§ **AIM OF THE EXERCISE**
Beginning at the line containing "(msg : string)." in the material below and ending at the line containing "CallRepoInit (path : string)", return each line exactly and add nothing.

◇ ◇ ◇ ◇ ◇

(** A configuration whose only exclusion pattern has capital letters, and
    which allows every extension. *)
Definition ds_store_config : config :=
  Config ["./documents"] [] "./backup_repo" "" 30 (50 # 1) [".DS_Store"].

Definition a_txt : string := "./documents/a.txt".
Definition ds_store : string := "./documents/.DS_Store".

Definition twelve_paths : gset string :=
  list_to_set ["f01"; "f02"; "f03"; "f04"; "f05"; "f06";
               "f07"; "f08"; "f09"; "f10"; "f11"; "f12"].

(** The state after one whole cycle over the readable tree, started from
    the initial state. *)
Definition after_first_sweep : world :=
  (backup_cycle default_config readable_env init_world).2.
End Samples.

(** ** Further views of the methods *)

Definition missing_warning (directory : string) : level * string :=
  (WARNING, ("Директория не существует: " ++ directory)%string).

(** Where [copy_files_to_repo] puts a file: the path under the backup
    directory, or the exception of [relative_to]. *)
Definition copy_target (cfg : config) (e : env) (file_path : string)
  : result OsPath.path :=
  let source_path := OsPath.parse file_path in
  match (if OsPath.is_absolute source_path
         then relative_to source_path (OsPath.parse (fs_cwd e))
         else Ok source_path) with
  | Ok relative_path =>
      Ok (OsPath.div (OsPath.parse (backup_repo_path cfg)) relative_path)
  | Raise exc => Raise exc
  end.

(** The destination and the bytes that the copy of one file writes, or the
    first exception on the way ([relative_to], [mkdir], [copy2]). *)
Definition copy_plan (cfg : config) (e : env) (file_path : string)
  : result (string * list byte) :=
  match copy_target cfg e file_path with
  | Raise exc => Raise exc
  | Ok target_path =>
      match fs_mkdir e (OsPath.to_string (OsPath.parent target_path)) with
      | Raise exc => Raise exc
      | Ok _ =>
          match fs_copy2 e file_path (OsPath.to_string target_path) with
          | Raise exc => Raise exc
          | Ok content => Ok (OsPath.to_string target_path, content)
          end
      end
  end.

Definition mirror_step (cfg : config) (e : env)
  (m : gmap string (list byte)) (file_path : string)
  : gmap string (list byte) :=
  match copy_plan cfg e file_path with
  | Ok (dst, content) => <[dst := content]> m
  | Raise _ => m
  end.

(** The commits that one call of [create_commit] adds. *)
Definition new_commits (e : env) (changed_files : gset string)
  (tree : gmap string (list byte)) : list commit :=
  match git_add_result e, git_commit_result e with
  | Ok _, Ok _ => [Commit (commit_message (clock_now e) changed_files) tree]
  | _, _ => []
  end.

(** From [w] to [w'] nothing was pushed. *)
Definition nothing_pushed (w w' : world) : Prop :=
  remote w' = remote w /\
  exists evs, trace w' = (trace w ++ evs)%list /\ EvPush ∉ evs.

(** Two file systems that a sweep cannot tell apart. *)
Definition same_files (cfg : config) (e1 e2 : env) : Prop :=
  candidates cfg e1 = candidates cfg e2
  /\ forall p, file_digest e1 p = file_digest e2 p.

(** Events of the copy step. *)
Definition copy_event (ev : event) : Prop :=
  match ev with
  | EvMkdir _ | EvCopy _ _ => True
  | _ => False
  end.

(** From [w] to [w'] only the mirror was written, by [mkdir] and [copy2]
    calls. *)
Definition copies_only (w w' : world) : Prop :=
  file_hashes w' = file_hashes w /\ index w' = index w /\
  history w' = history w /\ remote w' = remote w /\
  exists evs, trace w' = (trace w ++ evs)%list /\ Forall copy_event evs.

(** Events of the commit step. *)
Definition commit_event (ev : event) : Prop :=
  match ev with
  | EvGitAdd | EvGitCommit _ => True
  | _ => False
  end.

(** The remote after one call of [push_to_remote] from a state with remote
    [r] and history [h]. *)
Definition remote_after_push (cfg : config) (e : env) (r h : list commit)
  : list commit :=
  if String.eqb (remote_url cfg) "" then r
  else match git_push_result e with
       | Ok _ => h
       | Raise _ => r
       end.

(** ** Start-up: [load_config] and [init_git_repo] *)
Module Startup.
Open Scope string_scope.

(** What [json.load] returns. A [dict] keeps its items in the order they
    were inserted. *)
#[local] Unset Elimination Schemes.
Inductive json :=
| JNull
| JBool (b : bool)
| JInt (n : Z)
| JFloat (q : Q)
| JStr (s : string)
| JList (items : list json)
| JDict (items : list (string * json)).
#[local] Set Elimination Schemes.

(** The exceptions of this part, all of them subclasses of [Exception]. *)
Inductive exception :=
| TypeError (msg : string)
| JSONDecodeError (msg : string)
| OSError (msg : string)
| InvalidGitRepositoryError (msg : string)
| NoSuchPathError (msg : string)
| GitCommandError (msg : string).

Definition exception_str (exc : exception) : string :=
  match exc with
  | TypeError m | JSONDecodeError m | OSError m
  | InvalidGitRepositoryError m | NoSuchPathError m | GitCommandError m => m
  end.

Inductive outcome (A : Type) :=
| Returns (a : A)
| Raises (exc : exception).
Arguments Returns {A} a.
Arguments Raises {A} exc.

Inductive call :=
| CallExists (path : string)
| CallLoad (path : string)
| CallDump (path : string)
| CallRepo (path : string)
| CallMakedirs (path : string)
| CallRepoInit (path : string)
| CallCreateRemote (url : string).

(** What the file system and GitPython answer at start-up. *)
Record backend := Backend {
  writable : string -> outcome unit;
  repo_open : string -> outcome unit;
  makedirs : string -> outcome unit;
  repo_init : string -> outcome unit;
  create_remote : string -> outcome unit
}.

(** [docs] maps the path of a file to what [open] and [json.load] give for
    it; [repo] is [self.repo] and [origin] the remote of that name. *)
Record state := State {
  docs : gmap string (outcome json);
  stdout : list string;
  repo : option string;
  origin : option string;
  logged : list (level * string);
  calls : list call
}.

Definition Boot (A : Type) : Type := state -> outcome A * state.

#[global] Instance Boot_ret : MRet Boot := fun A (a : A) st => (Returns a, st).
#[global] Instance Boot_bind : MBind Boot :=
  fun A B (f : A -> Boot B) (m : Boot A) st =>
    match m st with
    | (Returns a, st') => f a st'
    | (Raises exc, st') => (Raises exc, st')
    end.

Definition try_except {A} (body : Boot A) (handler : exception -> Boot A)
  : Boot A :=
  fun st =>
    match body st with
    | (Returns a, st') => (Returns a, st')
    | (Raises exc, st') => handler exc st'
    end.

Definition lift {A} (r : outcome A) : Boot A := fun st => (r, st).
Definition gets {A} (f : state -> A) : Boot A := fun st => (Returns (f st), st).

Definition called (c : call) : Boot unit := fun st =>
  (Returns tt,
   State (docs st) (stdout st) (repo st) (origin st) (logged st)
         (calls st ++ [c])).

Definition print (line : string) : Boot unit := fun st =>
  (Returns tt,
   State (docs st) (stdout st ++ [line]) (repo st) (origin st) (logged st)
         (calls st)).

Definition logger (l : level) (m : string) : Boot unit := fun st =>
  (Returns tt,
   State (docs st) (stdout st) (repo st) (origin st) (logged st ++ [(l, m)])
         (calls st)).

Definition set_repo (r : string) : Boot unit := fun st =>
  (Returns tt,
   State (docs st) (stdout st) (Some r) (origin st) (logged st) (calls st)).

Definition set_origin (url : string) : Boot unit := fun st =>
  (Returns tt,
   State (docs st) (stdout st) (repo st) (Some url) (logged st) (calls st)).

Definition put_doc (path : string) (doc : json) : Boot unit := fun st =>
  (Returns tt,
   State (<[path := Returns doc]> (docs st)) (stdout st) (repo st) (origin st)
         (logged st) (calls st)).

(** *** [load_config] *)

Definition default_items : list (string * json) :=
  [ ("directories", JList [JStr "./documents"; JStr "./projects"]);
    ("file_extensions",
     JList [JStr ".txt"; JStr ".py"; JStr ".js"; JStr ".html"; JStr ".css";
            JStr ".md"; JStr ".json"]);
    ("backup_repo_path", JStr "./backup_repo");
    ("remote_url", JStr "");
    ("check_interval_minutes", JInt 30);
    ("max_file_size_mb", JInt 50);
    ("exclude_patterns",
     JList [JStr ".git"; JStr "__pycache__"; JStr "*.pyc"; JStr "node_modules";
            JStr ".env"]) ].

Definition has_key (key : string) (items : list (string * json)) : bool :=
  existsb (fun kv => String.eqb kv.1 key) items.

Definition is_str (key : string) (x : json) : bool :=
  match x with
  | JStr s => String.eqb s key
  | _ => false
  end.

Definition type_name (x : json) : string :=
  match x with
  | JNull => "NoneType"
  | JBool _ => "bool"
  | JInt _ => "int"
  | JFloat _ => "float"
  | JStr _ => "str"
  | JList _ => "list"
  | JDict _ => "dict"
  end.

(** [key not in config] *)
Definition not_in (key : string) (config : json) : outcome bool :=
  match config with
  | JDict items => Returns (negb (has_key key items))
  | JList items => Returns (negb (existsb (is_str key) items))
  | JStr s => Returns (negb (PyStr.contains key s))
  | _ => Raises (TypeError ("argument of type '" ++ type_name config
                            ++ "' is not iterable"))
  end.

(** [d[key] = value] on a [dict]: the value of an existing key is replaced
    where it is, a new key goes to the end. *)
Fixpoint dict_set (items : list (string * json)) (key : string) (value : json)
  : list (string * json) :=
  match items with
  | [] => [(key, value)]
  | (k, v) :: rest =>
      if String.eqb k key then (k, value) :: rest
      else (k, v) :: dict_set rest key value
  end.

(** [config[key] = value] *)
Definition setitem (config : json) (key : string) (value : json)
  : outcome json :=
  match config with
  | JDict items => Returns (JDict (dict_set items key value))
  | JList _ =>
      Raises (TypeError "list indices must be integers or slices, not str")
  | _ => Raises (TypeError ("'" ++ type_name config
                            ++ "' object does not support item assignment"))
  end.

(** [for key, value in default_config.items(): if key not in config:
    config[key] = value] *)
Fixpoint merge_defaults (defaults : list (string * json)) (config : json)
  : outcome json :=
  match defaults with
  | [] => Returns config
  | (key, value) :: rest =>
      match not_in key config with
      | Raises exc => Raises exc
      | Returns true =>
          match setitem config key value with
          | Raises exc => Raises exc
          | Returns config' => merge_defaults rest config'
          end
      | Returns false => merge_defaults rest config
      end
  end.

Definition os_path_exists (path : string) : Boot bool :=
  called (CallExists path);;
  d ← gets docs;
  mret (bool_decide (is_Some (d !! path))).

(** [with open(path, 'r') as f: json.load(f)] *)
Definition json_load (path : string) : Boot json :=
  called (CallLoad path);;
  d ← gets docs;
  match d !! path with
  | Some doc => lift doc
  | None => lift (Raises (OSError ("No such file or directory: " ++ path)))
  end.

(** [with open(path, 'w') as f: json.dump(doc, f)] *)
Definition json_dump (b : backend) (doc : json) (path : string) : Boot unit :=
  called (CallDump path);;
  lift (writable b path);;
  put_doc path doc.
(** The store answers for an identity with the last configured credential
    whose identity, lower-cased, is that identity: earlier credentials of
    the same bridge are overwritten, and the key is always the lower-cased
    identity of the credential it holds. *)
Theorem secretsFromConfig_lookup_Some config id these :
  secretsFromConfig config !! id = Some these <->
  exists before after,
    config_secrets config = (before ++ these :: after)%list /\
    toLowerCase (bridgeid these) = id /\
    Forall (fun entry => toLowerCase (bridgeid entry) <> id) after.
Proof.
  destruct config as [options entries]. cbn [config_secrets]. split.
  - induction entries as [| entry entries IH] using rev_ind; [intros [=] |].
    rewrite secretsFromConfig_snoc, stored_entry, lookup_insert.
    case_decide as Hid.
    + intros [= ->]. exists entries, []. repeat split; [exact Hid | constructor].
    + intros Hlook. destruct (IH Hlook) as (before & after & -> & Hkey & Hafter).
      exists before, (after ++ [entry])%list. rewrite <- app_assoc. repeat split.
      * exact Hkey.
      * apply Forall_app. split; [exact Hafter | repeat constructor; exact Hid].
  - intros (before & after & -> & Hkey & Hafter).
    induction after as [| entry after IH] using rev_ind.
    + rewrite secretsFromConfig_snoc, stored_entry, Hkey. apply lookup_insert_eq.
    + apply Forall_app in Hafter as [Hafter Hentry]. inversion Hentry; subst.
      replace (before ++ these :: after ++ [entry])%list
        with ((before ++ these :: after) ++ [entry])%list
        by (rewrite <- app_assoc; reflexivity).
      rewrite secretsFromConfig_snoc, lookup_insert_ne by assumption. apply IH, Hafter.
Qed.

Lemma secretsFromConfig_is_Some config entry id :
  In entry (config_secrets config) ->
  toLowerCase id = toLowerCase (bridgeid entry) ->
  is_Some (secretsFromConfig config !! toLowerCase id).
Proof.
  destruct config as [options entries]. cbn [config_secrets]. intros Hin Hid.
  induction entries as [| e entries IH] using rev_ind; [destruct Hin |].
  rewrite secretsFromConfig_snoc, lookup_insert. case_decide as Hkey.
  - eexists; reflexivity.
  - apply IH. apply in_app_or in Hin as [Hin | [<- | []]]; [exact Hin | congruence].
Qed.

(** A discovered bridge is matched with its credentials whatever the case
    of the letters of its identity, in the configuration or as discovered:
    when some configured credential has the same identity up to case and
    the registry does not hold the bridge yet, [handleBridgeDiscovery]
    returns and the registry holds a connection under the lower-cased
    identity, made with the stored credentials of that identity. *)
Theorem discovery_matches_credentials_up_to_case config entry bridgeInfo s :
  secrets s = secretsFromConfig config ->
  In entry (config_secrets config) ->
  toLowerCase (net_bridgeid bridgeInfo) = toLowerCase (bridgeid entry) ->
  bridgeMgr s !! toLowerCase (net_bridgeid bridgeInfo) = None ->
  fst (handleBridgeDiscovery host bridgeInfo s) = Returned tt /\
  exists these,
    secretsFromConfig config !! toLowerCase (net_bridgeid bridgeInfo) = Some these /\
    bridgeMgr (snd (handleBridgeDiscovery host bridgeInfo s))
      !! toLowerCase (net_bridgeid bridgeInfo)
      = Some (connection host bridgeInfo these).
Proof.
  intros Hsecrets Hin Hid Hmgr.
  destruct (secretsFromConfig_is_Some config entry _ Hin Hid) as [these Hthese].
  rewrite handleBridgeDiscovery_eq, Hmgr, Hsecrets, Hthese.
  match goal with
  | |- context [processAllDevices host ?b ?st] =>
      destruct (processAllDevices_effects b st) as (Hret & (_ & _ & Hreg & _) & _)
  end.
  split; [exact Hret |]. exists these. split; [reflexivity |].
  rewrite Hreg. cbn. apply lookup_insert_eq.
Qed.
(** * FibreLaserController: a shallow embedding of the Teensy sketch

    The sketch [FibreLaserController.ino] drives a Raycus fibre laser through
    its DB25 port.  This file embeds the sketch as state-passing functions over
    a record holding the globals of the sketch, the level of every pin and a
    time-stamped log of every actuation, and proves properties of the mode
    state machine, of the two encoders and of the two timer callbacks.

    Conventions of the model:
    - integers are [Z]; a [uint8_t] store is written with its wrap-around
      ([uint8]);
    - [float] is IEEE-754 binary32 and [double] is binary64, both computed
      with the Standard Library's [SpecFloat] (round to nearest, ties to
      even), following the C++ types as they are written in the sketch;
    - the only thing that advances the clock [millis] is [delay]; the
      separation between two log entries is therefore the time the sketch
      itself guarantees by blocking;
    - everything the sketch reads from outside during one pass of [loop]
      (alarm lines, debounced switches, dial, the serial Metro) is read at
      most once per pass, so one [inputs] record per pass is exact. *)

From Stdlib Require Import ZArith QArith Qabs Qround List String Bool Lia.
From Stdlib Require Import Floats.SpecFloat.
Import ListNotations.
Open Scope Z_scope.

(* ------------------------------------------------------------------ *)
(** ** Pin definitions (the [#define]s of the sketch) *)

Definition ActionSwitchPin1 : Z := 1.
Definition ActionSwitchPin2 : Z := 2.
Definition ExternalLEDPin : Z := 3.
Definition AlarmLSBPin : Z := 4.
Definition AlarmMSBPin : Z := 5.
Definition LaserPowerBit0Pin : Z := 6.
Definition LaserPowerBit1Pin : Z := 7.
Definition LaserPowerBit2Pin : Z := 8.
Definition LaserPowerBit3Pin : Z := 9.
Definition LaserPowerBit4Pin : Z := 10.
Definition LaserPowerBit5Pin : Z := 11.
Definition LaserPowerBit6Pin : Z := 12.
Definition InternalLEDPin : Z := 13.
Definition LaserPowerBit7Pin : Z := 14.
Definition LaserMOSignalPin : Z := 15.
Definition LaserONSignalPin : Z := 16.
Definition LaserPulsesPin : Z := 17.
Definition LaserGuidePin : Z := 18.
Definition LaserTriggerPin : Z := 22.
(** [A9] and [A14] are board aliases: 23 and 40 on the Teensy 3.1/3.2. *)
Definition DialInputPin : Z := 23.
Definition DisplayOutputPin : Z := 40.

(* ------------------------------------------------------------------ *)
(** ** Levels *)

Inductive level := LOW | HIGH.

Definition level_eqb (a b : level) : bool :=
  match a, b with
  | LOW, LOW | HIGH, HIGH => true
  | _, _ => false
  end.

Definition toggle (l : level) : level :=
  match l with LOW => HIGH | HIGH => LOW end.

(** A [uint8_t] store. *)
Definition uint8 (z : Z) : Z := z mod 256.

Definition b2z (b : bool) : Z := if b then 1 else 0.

◇ ◇ ◇ ◇ ◇

§ **RESPONSE AREA**
| GitCommandError (msg : string).

Definition exception_str (exc : exception) : string :=
  match exc with
  | TypeError m | JSONDecodeError m | OSError m
  | InvalidGitRepositoryError m | NoSuchPathError m | GitCommandError m => m
  end.

Inductive outcome (A : Type) :=
| Returns (a : A)
| Raises (exc : exception).
Arguments Returns {A} a.
Arguments Raises {A} exc.

Inductive call :=
| CallExists (path : string)
| CallLoad (path : string)
| CallDump (path : string)
| CallRepo (path : string)
| CallMakedirs (path : string)
| CallRepoInit (path : string)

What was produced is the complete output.